WHAT TO WORK ON. Going through the data, count each line that has the word "into". Reply with the total and nothing more.

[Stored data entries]
_ _ _ _ _ _ _

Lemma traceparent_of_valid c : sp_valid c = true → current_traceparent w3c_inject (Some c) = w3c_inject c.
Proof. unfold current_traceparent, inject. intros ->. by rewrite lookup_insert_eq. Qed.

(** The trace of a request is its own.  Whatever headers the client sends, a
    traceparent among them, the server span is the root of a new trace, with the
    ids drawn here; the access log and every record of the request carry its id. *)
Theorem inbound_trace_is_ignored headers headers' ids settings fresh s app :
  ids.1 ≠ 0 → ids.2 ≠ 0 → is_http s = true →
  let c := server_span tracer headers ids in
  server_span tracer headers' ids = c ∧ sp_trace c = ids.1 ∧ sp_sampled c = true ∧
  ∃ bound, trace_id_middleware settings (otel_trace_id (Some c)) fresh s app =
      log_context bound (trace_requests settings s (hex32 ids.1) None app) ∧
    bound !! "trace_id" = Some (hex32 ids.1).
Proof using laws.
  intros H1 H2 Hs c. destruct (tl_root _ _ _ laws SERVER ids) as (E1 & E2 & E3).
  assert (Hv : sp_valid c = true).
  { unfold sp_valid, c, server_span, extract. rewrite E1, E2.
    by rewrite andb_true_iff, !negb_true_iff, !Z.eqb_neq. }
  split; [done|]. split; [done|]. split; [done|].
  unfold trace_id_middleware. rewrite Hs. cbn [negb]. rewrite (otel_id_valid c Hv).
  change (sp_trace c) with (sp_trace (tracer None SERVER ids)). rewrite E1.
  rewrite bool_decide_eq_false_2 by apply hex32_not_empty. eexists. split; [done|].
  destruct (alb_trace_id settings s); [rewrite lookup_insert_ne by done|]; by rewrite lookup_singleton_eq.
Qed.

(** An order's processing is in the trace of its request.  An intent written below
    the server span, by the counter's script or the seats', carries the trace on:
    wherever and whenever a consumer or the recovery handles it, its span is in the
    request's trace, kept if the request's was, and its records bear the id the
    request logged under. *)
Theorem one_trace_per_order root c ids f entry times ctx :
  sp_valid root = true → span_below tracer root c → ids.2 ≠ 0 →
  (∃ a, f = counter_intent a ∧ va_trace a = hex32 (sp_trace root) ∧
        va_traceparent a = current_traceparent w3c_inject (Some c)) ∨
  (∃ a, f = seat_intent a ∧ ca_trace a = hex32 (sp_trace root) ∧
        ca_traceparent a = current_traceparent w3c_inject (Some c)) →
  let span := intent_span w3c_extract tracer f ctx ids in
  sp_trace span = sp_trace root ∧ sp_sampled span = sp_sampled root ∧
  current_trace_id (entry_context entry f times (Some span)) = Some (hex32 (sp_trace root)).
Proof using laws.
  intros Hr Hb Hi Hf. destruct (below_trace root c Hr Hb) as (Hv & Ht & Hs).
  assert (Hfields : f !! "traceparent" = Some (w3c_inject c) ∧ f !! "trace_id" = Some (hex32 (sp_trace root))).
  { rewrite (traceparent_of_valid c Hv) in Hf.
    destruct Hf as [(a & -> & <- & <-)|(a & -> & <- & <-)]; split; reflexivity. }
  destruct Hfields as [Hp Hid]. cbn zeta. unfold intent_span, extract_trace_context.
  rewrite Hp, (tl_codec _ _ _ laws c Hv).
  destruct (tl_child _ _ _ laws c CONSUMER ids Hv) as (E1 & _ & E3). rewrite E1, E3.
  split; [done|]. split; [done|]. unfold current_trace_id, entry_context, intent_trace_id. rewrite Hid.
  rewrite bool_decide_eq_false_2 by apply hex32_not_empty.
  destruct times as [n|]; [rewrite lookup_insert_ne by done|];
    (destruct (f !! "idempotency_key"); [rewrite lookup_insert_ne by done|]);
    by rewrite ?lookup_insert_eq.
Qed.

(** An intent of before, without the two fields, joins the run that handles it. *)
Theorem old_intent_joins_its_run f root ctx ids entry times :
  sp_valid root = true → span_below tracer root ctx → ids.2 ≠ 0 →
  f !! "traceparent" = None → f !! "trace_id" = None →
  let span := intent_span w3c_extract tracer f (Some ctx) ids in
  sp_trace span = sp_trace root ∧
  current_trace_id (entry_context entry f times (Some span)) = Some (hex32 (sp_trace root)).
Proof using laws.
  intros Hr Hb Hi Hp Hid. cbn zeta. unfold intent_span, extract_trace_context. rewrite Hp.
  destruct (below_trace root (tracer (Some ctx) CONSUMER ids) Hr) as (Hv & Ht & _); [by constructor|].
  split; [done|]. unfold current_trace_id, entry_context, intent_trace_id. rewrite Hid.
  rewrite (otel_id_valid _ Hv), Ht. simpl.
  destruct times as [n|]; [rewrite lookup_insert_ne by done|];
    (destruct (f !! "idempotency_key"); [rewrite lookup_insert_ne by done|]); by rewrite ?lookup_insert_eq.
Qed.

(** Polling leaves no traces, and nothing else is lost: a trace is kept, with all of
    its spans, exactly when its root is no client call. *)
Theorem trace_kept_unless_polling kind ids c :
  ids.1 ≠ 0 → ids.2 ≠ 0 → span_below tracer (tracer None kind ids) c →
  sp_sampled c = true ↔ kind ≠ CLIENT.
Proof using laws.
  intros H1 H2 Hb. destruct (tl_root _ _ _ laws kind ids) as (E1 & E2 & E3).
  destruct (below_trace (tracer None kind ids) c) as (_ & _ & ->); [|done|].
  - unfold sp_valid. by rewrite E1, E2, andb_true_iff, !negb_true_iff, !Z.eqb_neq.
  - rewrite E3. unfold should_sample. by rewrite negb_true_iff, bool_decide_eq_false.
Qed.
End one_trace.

_ _ _ _ _ _ _

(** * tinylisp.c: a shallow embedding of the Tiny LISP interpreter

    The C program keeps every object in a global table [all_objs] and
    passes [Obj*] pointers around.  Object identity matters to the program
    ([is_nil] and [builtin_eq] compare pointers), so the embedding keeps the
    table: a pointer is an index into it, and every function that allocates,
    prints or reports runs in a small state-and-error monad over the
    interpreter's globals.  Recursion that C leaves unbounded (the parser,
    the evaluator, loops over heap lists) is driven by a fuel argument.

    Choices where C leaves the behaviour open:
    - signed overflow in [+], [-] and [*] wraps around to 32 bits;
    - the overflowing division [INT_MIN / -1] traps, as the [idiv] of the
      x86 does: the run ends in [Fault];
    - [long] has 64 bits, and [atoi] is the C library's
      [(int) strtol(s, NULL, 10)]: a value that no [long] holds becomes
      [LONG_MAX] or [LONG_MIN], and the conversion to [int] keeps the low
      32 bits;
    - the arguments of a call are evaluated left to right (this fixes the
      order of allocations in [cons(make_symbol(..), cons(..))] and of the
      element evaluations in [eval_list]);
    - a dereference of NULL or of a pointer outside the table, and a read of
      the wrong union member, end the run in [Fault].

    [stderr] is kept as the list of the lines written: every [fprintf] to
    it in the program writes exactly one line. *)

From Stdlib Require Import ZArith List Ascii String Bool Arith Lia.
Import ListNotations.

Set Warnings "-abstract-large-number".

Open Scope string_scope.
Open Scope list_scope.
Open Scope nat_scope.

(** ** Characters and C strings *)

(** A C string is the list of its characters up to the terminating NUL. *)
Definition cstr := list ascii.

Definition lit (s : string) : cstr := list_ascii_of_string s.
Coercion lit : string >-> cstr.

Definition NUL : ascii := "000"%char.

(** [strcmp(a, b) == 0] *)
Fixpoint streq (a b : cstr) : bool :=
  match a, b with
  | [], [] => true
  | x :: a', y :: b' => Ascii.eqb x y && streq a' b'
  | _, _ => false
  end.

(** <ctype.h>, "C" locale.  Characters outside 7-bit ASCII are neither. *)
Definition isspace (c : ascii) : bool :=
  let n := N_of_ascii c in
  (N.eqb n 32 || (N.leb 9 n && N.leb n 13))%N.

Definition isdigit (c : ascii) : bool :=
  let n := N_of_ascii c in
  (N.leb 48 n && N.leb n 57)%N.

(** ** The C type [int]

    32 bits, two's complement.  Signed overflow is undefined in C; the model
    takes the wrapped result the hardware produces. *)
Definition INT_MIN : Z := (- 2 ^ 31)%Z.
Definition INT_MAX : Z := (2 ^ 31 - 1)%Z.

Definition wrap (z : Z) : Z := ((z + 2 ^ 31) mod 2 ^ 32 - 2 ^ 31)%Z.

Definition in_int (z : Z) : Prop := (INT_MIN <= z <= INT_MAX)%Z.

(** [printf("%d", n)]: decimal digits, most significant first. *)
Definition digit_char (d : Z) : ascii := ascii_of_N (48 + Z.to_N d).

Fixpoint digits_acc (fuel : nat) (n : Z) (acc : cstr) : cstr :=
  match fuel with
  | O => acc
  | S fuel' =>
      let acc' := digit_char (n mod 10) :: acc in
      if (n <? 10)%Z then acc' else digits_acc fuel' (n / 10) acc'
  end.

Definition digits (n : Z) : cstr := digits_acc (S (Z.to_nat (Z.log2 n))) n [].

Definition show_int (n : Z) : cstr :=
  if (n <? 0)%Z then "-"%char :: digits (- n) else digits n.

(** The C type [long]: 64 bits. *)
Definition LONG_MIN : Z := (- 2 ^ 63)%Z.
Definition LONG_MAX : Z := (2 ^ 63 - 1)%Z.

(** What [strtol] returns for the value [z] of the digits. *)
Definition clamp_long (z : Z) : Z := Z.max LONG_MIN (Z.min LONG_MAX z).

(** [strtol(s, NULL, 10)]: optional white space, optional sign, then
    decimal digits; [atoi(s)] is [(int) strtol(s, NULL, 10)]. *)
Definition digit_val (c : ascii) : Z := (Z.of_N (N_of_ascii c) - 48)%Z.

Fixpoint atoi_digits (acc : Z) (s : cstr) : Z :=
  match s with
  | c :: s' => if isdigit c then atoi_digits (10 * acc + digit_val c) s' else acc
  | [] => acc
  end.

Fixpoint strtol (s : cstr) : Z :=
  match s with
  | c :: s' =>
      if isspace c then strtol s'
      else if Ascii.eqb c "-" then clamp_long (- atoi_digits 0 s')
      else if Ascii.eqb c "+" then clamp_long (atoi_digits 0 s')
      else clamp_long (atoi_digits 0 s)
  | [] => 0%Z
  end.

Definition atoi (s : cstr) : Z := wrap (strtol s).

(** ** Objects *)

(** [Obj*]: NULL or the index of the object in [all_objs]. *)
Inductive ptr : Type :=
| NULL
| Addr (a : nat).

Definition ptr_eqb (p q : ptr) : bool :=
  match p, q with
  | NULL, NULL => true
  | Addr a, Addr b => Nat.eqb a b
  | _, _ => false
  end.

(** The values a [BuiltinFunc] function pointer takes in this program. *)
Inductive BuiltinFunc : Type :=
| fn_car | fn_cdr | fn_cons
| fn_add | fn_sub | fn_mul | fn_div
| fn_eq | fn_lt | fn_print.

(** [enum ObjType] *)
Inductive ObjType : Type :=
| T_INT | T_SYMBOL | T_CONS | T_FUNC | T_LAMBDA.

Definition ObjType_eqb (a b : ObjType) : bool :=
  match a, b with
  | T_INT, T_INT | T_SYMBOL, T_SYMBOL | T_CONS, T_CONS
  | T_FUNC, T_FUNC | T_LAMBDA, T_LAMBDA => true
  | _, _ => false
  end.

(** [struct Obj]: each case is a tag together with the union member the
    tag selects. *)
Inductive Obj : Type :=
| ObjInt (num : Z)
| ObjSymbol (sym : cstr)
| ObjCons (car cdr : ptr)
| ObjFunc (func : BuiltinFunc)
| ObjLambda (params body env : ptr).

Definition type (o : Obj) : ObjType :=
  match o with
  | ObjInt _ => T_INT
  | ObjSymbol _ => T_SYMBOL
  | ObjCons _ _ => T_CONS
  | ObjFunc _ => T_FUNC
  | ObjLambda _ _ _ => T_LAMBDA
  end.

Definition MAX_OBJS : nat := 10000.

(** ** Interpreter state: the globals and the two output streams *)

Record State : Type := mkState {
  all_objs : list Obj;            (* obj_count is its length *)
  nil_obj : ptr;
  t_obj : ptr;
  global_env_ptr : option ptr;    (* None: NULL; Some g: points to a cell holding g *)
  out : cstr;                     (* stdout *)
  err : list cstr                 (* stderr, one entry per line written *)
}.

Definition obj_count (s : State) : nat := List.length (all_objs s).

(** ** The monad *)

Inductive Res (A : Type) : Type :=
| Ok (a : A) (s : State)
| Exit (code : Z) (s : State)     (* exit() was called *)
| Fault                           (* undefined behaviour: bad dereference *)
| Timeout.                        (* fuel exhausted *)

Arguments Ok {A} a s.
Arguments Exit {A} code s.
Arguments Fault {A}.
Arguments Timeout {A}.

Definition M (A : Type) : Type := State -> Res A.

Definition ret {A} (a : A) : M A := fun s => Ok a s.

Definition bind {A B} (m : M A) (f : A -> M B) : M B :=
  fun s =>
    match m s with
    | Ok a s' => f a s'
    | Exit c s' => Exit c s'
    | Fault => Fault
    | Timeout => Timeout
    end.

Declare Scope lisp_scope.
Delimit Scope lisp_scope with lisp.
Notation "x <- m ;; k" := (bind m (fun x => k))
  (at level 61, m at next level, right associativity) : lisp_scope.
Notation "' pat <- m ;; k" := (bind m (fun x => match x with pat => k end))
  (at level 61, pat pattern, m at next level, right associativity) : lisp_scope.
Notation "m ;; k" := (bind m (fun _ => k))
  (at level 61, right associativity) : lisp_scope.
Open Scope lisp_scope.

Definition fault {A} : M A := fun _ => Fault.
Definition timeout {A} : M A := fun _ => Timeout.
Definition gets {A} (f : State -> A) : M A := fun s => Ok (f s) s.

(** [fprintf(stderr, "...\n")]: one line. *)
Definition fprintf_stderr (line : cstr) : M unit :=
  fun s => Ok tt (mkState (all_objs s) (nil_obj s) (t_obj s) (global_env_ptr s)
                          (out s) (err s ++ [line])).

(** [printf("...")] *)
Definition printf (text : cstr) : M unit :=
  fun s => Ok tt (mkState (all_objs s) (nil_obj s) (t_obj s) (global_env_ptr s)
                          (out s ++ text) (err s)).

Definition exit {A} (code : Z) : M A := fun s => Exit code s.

_ _ _ _ _ _ _

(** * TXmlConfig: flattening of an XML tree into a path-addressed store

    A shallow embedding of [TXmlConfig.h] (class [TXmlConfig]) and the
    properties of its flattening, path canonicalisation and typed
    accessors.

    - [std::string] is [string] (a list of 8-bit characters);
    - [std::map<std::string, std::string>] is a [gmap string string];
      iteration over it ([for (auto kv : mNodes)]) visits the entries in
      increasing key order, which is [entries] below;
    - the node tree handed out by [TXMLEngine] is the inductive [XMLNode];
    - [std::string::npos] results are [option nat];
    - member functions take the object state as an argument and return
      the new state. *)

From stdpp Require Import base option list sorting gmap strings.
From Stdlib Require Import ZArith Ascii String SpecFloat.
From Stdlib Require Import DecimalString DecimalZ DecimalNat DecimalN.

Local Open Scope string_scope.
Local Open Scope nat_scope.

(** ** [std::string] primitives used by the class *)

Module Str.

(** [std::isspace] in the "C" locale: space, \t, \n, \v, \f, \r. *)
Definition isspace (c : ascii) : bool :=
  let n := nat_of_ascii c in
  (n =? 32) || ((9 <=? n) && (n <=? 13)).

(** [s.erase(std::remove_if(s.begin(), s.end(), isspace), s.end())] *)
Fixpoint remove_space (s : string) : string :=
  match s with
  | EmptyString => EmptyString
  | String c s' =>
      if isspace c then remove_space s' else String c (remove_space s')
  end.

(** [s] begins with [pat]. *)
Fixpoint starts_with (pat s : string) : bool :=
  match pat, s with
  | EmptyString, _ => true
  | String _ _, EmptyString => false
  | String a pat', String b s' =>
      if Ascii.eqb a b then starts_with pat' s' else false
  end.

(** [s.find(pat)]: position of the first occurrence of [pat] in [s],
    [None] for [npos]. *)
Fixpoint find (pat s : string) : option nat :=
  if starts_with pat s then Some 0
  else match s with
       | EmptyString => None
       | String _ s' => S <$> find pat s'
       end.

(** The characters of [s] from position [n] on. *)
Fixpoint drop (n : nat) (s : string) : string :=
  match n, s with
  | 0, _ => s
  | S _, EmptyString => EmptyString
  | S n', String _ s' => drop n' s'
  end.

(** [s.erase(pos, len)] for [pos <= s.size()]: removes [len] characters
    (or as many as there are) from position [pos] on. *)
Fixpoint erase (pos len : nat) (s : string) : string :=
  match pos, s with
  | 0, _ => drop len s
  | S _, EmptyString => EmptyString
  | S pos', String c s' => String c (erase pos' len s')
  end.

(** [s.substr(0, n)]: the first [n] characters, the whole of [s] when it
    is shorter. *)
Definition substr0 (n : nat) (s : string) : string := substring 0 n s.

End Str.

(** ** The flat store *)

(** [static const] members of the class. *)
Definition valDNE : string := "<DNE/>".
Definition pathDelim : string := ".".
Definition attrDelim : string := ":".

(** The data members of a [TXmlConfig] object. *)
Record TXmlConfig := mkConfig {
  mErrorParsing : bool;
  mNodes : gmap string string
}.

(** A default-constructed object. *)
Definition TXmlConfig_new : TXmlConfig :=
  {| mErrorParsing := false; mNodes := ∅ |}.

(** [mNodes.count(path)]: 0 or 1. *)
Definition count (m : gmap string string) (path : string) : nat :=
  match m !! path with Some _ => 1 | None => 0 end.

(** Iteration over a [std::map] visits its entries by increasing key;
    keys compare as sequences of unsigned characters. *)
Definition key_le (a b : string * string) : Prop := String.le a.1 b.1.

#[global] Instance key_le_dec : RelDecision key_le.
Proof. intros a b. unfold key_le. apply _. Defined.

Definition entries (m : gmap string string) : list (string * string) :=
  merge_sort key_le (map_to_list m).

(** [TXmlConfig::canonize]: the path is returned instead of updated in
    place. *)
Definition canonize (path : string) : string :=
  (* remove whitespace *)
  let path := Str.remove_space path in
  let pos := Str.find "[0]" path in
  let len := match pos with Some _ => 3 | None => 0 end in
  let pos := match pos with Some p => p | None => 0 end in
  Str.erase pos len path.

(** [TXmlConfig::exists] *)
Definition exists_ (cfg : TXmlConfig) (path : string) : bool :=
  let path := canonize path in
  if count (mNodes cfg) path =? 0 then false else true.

_ _ _ _ _ _ _

SOLUTION BELOW. 2